Beneath this task are records; print exactly the stretch of them from the line with "(** An IPv6" through the line with "1, 9090) /\", both ends included.

---------- Given data ----------

Definition octet_digits (x : Z) : bool :=
  match print_dec x with
  | String a EmptyString => bool_decide (to_digit 10 a = Some x)
  | String a (String b EmptyString) =>
      match to_digit 10 a, to_digit 10 b with
      | Some u, Some v => bool_decide (a <> "0"%char) && bool_decide (u * 10 + v = x)
      | _, _ => false
      end
  | String a (String b (String c EmptyString)) =>
      match to_digit 10 a, to_digit 10 b, to_digit 10 c with
      | Some u, Some v, Some w => bool_decide (a <> "0"%char) && bool_decide ((u * 10 + v) * 10 + w = x)
      | _, _, _ => false
      end
  | _ => false
  end.

Lemma octet_digits_ok x : is_octet x -> octet_digits x = true.
Proof.
  intros H%octets_spec.
  assert (Hall : forallb octet_digits octets = true) by (vm_compute; reflexivity).
  rewrite forallb_forall in Hall. apply Hall. by apply list_elem_of_In.
Qed.

Lemma to_digit_bounds radix a d : to_digit radix a = Some d -> 0 <= d < radix.
Proof.
  unfold to_digit, digit_value. set (n := Z.of_nat _).
  destruct (Z.leb_spec 48 n), (Z.leb_spec n 57), (Z.leb_spec 97 n), (Z.leb_spec n 102),
    (Z.leb_spec 65 n), (Z.leb_spec n 70); simpl; try done;
    destruct (Z.ltb_spec (n - 48) radix), (Z.ltb_spec (n - 87) radix), (Z.ltb_spec (n - 55) radix);
    intros; simplify_eq; lia.
Qed.

Lemma read_digits_end radix limit max s acc count :
  ends_number s -> radix = 10 -> read_digits radix limit max s acc count = Some (acc, count, s).
Proof. intros H ->. destruct s as [|a r]; simpl in *; [done|]. by rewrite H. Qed.

Lemma read_digits_step limit max a d r acc count :
  to_digit 10 a = Some d -> acc * 10 + d <= limit -> (count < max)%nat ->
  read_digits 10 limit max (String a r) acc count =
    read_digits 10 limit max r (acc * 10 + d) (S count).
Proof.
  intros Ha Hl Hc. cbn [read_digits]. rewrite Ha.
  destruct (Z.ltb_spec limit (acc * 10 + d)); [lia|].
  destruct (Nat.leb_spec max count); [lia|done].
Qed.

Lemma string_cons_app a (x y : string) : (String a x ++ y = String a (x ++ y))%string.
Proof. done. Qed.

Lemma string_nil_app (y : string) : ("" ++ y = y)%string.
Proof. done. Qed.

Lemma string_app_nil (x : string) : (x ++ "" = x)%string.
Proof. induction x as [|a x IH]; [done|]. by rewrite string_cons_app, IH. Qed.

Lemma string_app_assoc (x y z : string) : ((x ++ y) ++ z = x ++ (y ++ z))%string.
Proof. induction x as [|a x IH]; [done|]. by rewrite !string_cons_app, IH. Qed.

Lemma read_number_octet x rest :
  is_octet x -> ends_number rest ->
  read_number 10 255 3 false (print_dec x ++ rest)%string = Some (x, rest).
Proof.
  intros Hx Hr. pose proof (octet_digits_ok x Hx) as Hd. unfold octet_digits in Hd.
  destruct (print_dec x) as [|a [|b [|c [|e t]]]]; try done; unfold read_number;
    rewrite ?string_cons_app, string_nil_app.
  - apply bool_decide_eq_true in Hd. unfold is_octet in Hx.
    rewrite (read_digits_step _ _ _ _ _ _ _ Hd), read_digits_end by (done || lia).
    cbn [Nat.eqb negb andb]. rewrite andb_false_r. done.
  - destruct (to_digit 10 a) as [u|] eqn:Ha, (to_digit 10 b) as [v|] eqn:Hb; try done.
    apply andb_true_iff in Hd as [H0 Hv]. apply bool_decide_eq_true in H0, Hv.
    apply to_digit_bounds in Ha as Ba, Hb as Bb. unfold is_octet in Hx.
    rewrite (read_digits_step _ _ _ _ _ _ _ Ha), (read_digits_step _ _ _ _ _ _ _ Hb),
      read_digits_end by (done || lia).
    simpl. rewrite decide_False by congruence. simpl. by subst.
  - destruct (to_digit 10 a) as [u|] eqn:Ha, (to_digit 10 b) as [v|] eqn:Hb,
      (to_digit 10 c) as [w|] eqn:Hc; try done.
    apply andb_true_iff in Hd as [H0 Hv]. apply bool_decide_eq_true in H0, Hv.
    apply to_digit_bounds in Ha as Ba, Hb as Bb, Hc as Bc. unfold is_octet in Hx.
    rewrite (read_digits_step _ _ _ _ _ _ _ Ha), (read_digits_step _ _ _ _ _ _ _ Hb),
      (read_digits_step _ _ _ _ _ _ _ Hc), read_digits_end by (done || lia).
    simpl. rewrite decide_False by congruence. simpl. by subst.
Qed.

Lemma read_separator_dot x i rest :
  is_octet x -> ends_number rest ->
  read_separator dot (S i) (read_number 10 255 3 false) (String dot (print_dec x ++ rest)) =
    Some (x, rest).
Proof.
  intros Hx Hr. cbn [read_separator read_given_char]. rewrite decide_True by done.
  by apply read_number_octet.
Qed.

Lemma read_ipv4_show a b c d rest :
  is_octet a -> is_octet b -> is_octet c -> is_octet d -> ends_number rest ->
  read_ipv4_addr (show_v4 a b c d ++ rest)%string = Some ((a, b, c, d), rest).
Proof.
  intros Ha Hb Hc Hd Hr. unfold read_ipv4_addr, show_v4. rewrite !string_app_assoc.
  change (read_separator dot 0 ?r ?s) with (r s). cbn beta.
  rewrite read_number_octet by done.
  fold dot. rewrite !string_cons_app, !string_nil_app. cbn zeta beta iota.
  repeat (rewrite read_separator_dot by done; cbn beta iota). done.
Qed.

(** Printing an IPv4 address and parsing it gives the address back. *)
Lemma parse_show_v4 a b c d :
  is_octet a -> is_octet b -> is_octet c -> is_octet d ->
  parse_ip (show_ip (IPv4 a b c d)) = Some (IPv4 a b c d).
Proof.
  intros Ha Hb Hc Hd. unfold parse_ip. simpl show_ip.
  pose proof (read_ipv4_show a b c d "" Ha Hb Hc Hd I) as H.
  rewrite string_app_nil in H. by rewrite H.
Qed.

(** Reading a printed number back with a limit, as [read_number] does; the text is
    then used up. *)
Lemma read_digits_all limit max s acc count n :
  parse_digits limit s acc = Some n -> (count + String.length s <= max)%nat ->
  read_digits 10 limit max s acc count = Some (n, (count + String.length s)%nat, ""%string).
Proof.
  revert acc count. induction s as [|a s IH]; intros acc count H Hc; cbn in *.
  { simplify_eq. by rewrite Nat.add_0_r. }
  destruct (to_digit 10 a) as [d|]; [|done].
  destruct (Z.leb_spec (acc * 10 + d) limit); [|done].
  destruct (Z.ltb_spec limit (acc * 10 + d)); [lia|]. destruct (Nat.leb_spec max count); [lia|].
  rewrite IH by (done || lia). do 2 f_equal. f_equal. lia.
Qed.

Lemma read_port_print p :
  0 <= p <= 65535 -> read_port (String colon (print_dec p)) = Some (p, ""%string).
Proof.
  intros Hp. unfold read_port. cbn [read_given_char]. rewrite decide_True by done.
  destruct (print_dec_cons p) as (a & s & Heq & _). unfold read_number.
  rewrite (read_digits_all _ _ _ _ _ p); [by rewrite Heq| |lia].
  unfold print_dec. rewrite parse_print_digits by (simpl; lia). done.
Qed.

(** An address that [host_port] composes of an IPv4 address and a port is read
    back as that address and that port. *)
Lemma parse_host_port_v4 a b c d p :
  is_octet a -> is_octet b -> is_octet c -> is_octet d -> 0 <= p <= 65535 ->
  parse_socket_addr (host_port (show_ip (IPv4 a b c d)) p) = Some (IPv4 a b c d, p).
Proof.
  intros Ha Hb Hc Hd Hp. unfold parse_socket_addr, read_socket_addr, host_port. cbn [show_ip].
  change (":" ++ print_dec p)%string with (String colon (print_dec p)).
  by rewrite read_ipv4_show, read_port_print.
Qed.

(** An IPv6 host without brackets does not compose to an address, nor does a name. *)
Example host_port_examples :
  parse_socket_addr (host_port "127.0.0.1" 9090) = Some (IPv4 127 0 0 1, 9090) /\
  parse_socket_addr (host_port "[::1]" 8081) = Some (IPv6 [0; 0; 0; 0; 0; 0; 0; 1], 8081) /\
  parse_socket_addr (host_port "::1" 8081) = None /\
  parse_socket_addr (host_port "localhost" 8081) = None /\
  parse_socket_addr "127.0.0.1:65536" = None /\ parse_socket_addr "127.0.0.1" = None.
Proof. by vm_compute. Qed.

(** The forms the tests of the repository use, and IPv6. *)
Example parse_ip_examples :
  parse_ip "129.1.1.1" = Some (IPv4 129 1 1 1) /\
  parse_ip "400.0.0.1" = None /\ parse_ip "120.0.0.1.0" = None /\ parse_ip "01.2.3.4" = None /\
  parse_ip "::1" = Some (IPv6 [0; 0; 0; 0; 0; 0; 0; 1]) /\
  parse_ip "2001:db8::8a2e:370:7334" =
    Some (IPv6 [8193; 3512; 0; 0; 0; 35374; 880; 29492]) /\
  parse_ip "::ffff:1.2.3.4" = Some (IPv6 [0; 0; 0; 0; 0; 65535; 258; 772]) /\
  show_ip (IPv6 [8193; 3512; 0; 0; 0; 35374; 880; 29492]) = "2001:db8::8a2e:370:7334"%string /\
  show_ip (IPv6 [0; 0; 0; 0; 0; 65535; 258; 772]) = "::ffff:1.2.3.4"%string /\
  show_ip (IPv6 [0; 0; 0; 0; 0; 0; 0; 0]) = "::"%string.
Proof. by vm_compute. Qed.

----------

Exercise output >>
(** An IPv6 host without brackets does not compose to an address, nor does a name. *)
Example host_port_examples :
  parse_socket_addr (host_port "127.0.0.1" 9090) = Some (IPv4 127 0 0 1, 9090) /\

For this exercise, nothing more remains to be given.